## THE PROBLEM
Output the entries below exactly, from the first line to the line holding "- split; [|done].", both included.

*** DATA SECTION

Lemma stash_sleep_run km s rq sl zo t :
  tinv s rq sl zo -> curthread s = Some t -> is_Some (t_sleepaddr s !! t) ->
  or_nomem km 0 (stash km S_SLEEP s) (fun s' =>
    tinv s' rq (sl ++ [t]) zo /\ curthread s' = None /\ t_sleepaddr s' = t_sleepaddr s /\
    Array.a_max (sleepers s) <= Array.a_max (sleepers s')) /\
  (numthreads s <= Array.a_max (sleepers s) -> stash km S_SLEEP s <> Panic).
Proof.
  intros Hi Hc Ha. destruct (tinv_running s rq sl zo t Hi Hc) as (Hnd & Hn & Hb). destruct Hi.
  unfold stash, or_nomem. rewrite Hc. cbn beta zeta iota.
  destruct (Array.lists_add (km 0%nat) (sleepers s) sl t ti_sl0) as (r & l & Hrun & Hres);
    [unfold Array.lim, MAX_THREADS in *; lia|].
  cbn [sleepers set_cur]. rewrite Hrun, !Ok_bind. destruct Hres as [(-> & Hl & Hm)|(Hr & -> & Hkm & Hfull)].
  - split; [|done]. left. cbn. eexists. split; [done|]. split; [|done]. constructor; cbn; try done.
    + revert Hnd. apply NoDup_Permutation_proper. perm.
    + rewrite length_app. cbn. lia.
    + intros t' H. apply elem_of_app in H as [H|H]; [by apply ti_addr0|].
      by apply list_elem_of_singleton in H as ->.
  - rewrite (proj2 (Z.eqb_neq r 0)) by done. split; [by right|lia].
Qed.

Lemma stash_zomb_run km s rq sl zo t :
  tinv s rq sl zo -> curthread s = Some t ->
  or_nomem km 0 (stash km S_ZOMB (set_numthreads (numthreads s - 1) s)) (fun s' =>
    tinv s' rq sl (zo ++ [t]) /\ curthread s' = None /\ t_sleepaddr s' = t_sleepaddr s /\ sleepers s' = sleepers s).
Proof.
  intros Hi Hc. destruct (tinv_running s rq sl zo t Hi Hc) as (Hnd & Hn & Hb). destruct Hi.
  unfold stash, or_nomem. cbn [curthread set_numthreads]. rewrite Hc. cbn beta zeta iota.
  destruct (Array.lists_add (km 0%nat) (zombies s) zo t ti_zo0) as (r & l & Hrun & Hres);
    [unfold Array.lim, MAX_THREADS in *; lia|].
  cbn [zombies set_cur set_numthreads]. rewrite Hrun, !Ok_bind.
  destruct Hres as [(-> & Hl & Hm)|(Hr & -> & Hkm & Hfull)].
  - left. cbn. eexists. split; [done|]. split; [|done]. constructor; cbn; try done.
    + revert Hnd. apply NoDup_Permutation_proper. perm.
    + lia.
    + rewrite length_app. cbn. lia.
  - right. rewrite (proj2 (Z.eqb_neq r 0)) by done. done.
Qed.

(** ** Waking up *)

Definition sleeps_on (m : gmap Z addr) (a : addr) (t : Z) : Prop := m !! t = Some a.

#[global] Instance sleeps_on_dec m a t : Decision (sleeps_on m a t).
Proof. unfold sleeps_on. apply _. Defined.

Lemma wake_run km s rq sl zo (i : nat) t :
  tinv s rq sl zo -> sl !! i = Some t ->
  exists l, Array.array_remove (sleepers s) (Z.of_nat i) = Ok l /\
    or_nomem km 1
      ('(result, s) ← make_runnable km t (set_sleepers l s); _ ← c_assert (result =? 0); Ok s) (fun s' =>
    tinv s' (rq ++ [t]) (delete i sl) zo /\ curthread s' = curthread s /\ t_sleepaddr s' = t_sleepaddr s /\
    Array.a_max (sleepers s') = Array.a_max (sleepers s)).
Proof using RQL.
  intros Hi Ht. pose proof (lookup_lt_Some _ _ _ Ht) as Hlt. destruct Hi.
  destruct (Array.lists_remove (sleepers s) sl i ti_sl0 Hlt) as (l & -> & Hl & Hm). exists l. split; [done|].
  pose proof (delete_Permutation sl i t Ht) as Hp. pose proof (Permutation_length Hp) as Hlen. cbn in Hlen.
  set (sl' := delete i sl) in *. clearbody sl'.
  destruct (make_runnable_run km t (set_sleepers l s) rq) as (r & q & -> & Hres); [done|lia|].
  rewrite Ok_bind. destruct Hres as [[-> Hr]|(Hr & -> & Hkm)].
  - left. cbn. eexists. split; [done|]. split; [|done]. constructor; cbn; try done.
    + revert ti_nodup0. apply NoDup_Permutation_proper. unfold running. cbn. rewrite Hp. perm.
    + unfold running in *. cbn. rewrite length_app. cbn. lia.
    + intros t' H. apply ti_addr0. rewrite Hp. by right.
  - right. rewrite (proj2 (Z.eqb_neq r 0)) by done. done.
Qed.

(** The call wakes a subset of the sleepers, in their order. *)
Definition woken (s : tsys) (rq sl zo : list Z) (s' : tsys) : Prop :=
  tinv s' rq sl zo /\ curthread s' = curthread s /\ t_sleepaddr s' = t_sleepaddr s /\
  Array.a_max (sleepers s') = Array.a_max (sleepers s).

Lemma wakeup_loop_run km a n : forall s rq pre post zo,
  tinv s rq (pre ++ post) zo -> (length post <= n)%nat ->
  or_nomem km 1 (wakeup_loop n km (zlen pre) a s)
    (woken s (rq ++ filter (sleeps_on (t_sleepaddr s) a) post)
             (pre ++ filter (fun t => ~ sleeps_on (t_sleepaddr s) a t) post) zo).
Proof using RQL.
  induction n as [|n IH]; intros s rq pre post zo Hi Hn; cbn [wakeup_loop]; unfold Array.array_getnum;
    rewrite (Array.lists_num _ _ (ti_sl _ _ _ _ Hi)), length_app.
  { destruct post; [|cbn in Hn; lia]. rewrite (proj2 (Z.ltb_ge _ _)) by (cbn; lia).
    left. exists s. split; [done|]. rewrite !app_nil_r in *. by split_and!. }
  destruct post as [|t post].
  { rewrite (proj2 (Z.ltb_ge _ _)) by (cbn; lia). left. exists s. split; [done|]. rewrite !app_nil_r in *. by split_and!. }
  rewrite (proj2 (Z.ltb_lt _ _)) by (cbn; lia). cbn in Hn.
  assert ((pre ++ t :: post) !! length pre = Some t) as Ht by (by apply list_lookup_middle).
  rewrite (Array.lists_get _ _ _ _ (ti_sl _ _ _ _ Hi) Ht), Ok_bind. case_bool_decide as Ha.
  - rewrite !filter_cons_True, filter_cons_False by (unfold sleeps_on; naive_solver).
    destruct (wake_run km s rq _ zo _ t Hi Ht) as (l & -> & Hw). rewrite Ok_bind.
    destruct Hw as [(s1 & Hrun & Hi1 & Hc1 & Ha1 & Hm1)|[Hrun Hkm]].
    + destruct (make_runnable km t (set_sleepers l s)) as [[r s1']| | |]; try discriminate Hrun. cbn in Hrun |- *.
      destruct (r =? 0); [|discriminate Hrun]. injection Hrun as ->. cbn.
      rewrite (delete_middle pre post t) in Hi1.
      destruct (IH s1 (rq ++ [t]) pre post zo Hi1) as [(s' & -> & Hi' & Hc' & Ha' & Hm')|[-> Hkm]]; [lia| |by right].
      left. exists s'. split; [done|]. unfold woken. rewrite Ha1, <- (assoc_L (++)) in Hi'. split_and!; try done; congruence.
    + right. split; [|done]. destruct (make_runnable km t (set_sleepers l s)) as [[r s1']| | |]; try done.
      cbn in Hrun |- *. by destruct (r =? 0).
  - rewrite !filter_cons_False, filter_cons_True by (unfold sleeps_on; naive_solver).
    replace (zlen pre + 1) with (zlen (pre ++ [t])) by (rewrite length_app; cbn; lia).
    rewrite (cons_middle t pre), (assoc_L (++)) in Hi.
    specialize (IH s rq (pre ++ [t]) post zo Hi ltac:(lia)). by rewrite <- (assoc_L (++) pre) in IH.
Qed.

Lemma thread_wakeup_run km a s rq sl zo :
  tinv s rq sl zo ->
  or_nomem km 1 (thread_wakeup km a s)
    (woken s (rq ++ filter (sleeps_on (t_sleepaddr s) a) sl)
             (filter (fun t => ~ sleeps_on (t_sleepaddr s) a t) sl) zo).
Proof using RQL.
  intros Hi. unfold thread_wakeup, Array.array_getnum.
  rewrite (Array.lists_num _ _ (ti_sl _ _ _ _ Hi)), Nat2Z.id.
  apply (wakeup_loop_run km a (length sl) s rq [] sl zo Hi). lia.
Qed.

Lemma wakeup_one_loop_run km a post : forall s rq pre zo,
  tinv s rq (pre ++ post) zo ->
  match list_find (sleeps_on (t_sleepaddr s) a) post with
  | Some (i, t) =>
      or_nomem km 1 (wakeup_one_loop (length post) km (zlen pre) a s) (woken s (rq ++ [t]) (pre ++ delete i post) zo)
  | None => wakeup_one_loop (length post) km (zlen pre) a s = Ok s
  end.
Proof using RQL.
  induction post as [|t post IH]; intros s rq pre zo Hi; cbn [length wakeup_one_loop list_find]; [done|].
  assert ((pre ++ t :: post) !! length pre = Some t) as Ht by (by apply list_lookup_middle).
  rewrite (Array.lists_get _ _ _ _ (ti_sl _ _ _ _ Hi) Ht), Ok_bind. case_bool_decide as Ha.
  - rewrite decide_True by done. destruct (wake_run km s rq _ zo _ t Hi Ht) as (l & -> & Hw). rewrite Ok_bind.
    rewrite (delete_middle pre post t) in Hw. exact Hw.
  - rewrite decide_False by done. replace (zlen pre + 1) with (zlen (pre ++ [t])) by (rewrite length_app; cbn; lia).
    rewrite (cons_middle t pre), (assoc_L (++)) in Hi. specialize (IH s rq (pre ++ [t]) zo Hi).
    destruct (list_find _ post) as [[i u]|]; cbn; [|done]. by rewrite <- (assoc_L (++) pre) in IH.
Qed.

Lemma thread_wakeup_one_run km a s rq sl zo :
  tinv s rq sl zo ->
  match list_find (sleeps_on (t_sleepaddr s) a) sl with
  | Some (i, t) => or_nomem km 1 (thread_wakeup_one km a s) (woken s (rq ++ [t]) (delete i sl) zo)
  | None => thread_wakeup_one km a s = Ok s
  end.
Proof using RQL.
  intros Hi. unfold thread_wakeup_one, Array.array_getnum.
  rewrite (Array.lists_num _ _ (ti_sl _ _ _ _ Hi)), Nat2Z.id.
  apply (wakeup_one_loop_run km a sl s rq [] zo Hi).
Qed.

******

## ANSWER AREA
Lemma stash_sleep_run km s rq sl zo t :
  tinv s rq sl zo -> curthread s = Some t -> is_Some (t_sleepaddr s !! t) ->
  or_nomem km 0 (stash km S_SLEEP s) (fun s' =>
    tinv s' rq (sl ++ [t]) zo /\ curthread s' = None /\ t_sleepaddr s' = t_sleepaddr s /\
    Array.a_max (sleepers s) <= Array.a_max (sleepers s')) /\
  (numthreads s <= Array.a_max (sleepers s) -> stash km S_SLEEP s <> Panic).
Proof.
  intros Hi Hc Ha. destruct (tinv_running s rq sl zo t Hi Hc) as (Hnd & Hn & Hb). destruct Hi.
  unfold stash, or_nomem. rewrite Hc. cbn beta zeta iota.
  destruct (Array.lists_add (km 0%nat) (sleepers s) sl t ti_sl0) as (r & l & Hrun & Hres);
    [unfold Array.lim, MAX_THREADS in *; lia|].
  cbn [sleepers set_cur]. rewrite Hrun, !Ok_bind. destruct Hres as [(-> & Hl & Hm)|(Hr & -> & Hkm & Hfull)].
  - split; [|done]. left. cbn. eexists. split; [done|]. split; [|done]. constructor; cbn; try done.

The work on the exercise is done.